What to produce: Find the word "classes" in the listing, and copy out each line where it turns up.
━━ Materials provided ━━
(** * ComInterface: serial port and TCP socket transports

    A shallow embedding of [comserial.cpp] and [comsocket.cpp].

    The two classes are thin layers over boost::asio.  Everything the
    classes ask of asio or of the operating system is a [request]; a method
    is a program in the monad [prog], a tree of requests whose
    continuations receive the answers.  The members of an object that the
    methods read and write (timeouts, line configuration, address, port and
    whether the handle is open) are fields of a record that the methods
    pass along.

    Every method but Abort holds the mutex of the object for its whole
    body, so the calls on one object follow one another; what an Abort from
    another thread does to a blocking call shows in the completions the
    environment reports to that call. *)

From Stdlib Require Import ZArith List String Ascii Bool Lia.
From Stdlib Require DecimalString HexadecimalString.
Import ListNotations.

Local Open Scope Z_scope.
Local Open Scope bool_scope.

Set Implicit Arguments.

(** ** Machine integers *)

Definition INT_MAX : Z := 2147483647.
Definition UINT_MAX : Z := 4294967295.

(** Conversion to [int] (32 bits, two's complement). *)
Definition to_int (z : Z) : Z := (z + 2147483648) mod 4294967296 - 2147483648.

(** Conversion to [unsigned int] (32 bits). *)
Definition to_uint (z : Z) : Z := z mod 4294967296.

(** ** boost::system::error_code *)

Inductive error_code : Type :=
| success
| operation_aborted
| would_block
| operation_not_supported
| bad_descriptor
| invalid_argument
| already_open
| system_error (errno : positive).

Definition error_code_eqb (a b : error_code) : bool :=
  match a, b with
  | success, success => true
  | operation_aborted, operation_aborted => true
  | would_block, would_block => true
  | operation_not_supported, operation_not_supported => true
  | bad_descriptor, bad_descriptor => true
  | invalid_argument, invalid_argument => true
  | already_open, already_open => true
  | system_error x, system_error y => Pos.eqb x y
  | _, _ => false
  end.

(** [if (ec)]: the code holds an error. *)
Definition failed (ec : error_code) : bool := negb (error_code_eqb ec success).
━━━
Completed task:
    The two classes are thin layers over boost::asio.  Everything the
    classes ask of asio or of the operating system is a [request]; a method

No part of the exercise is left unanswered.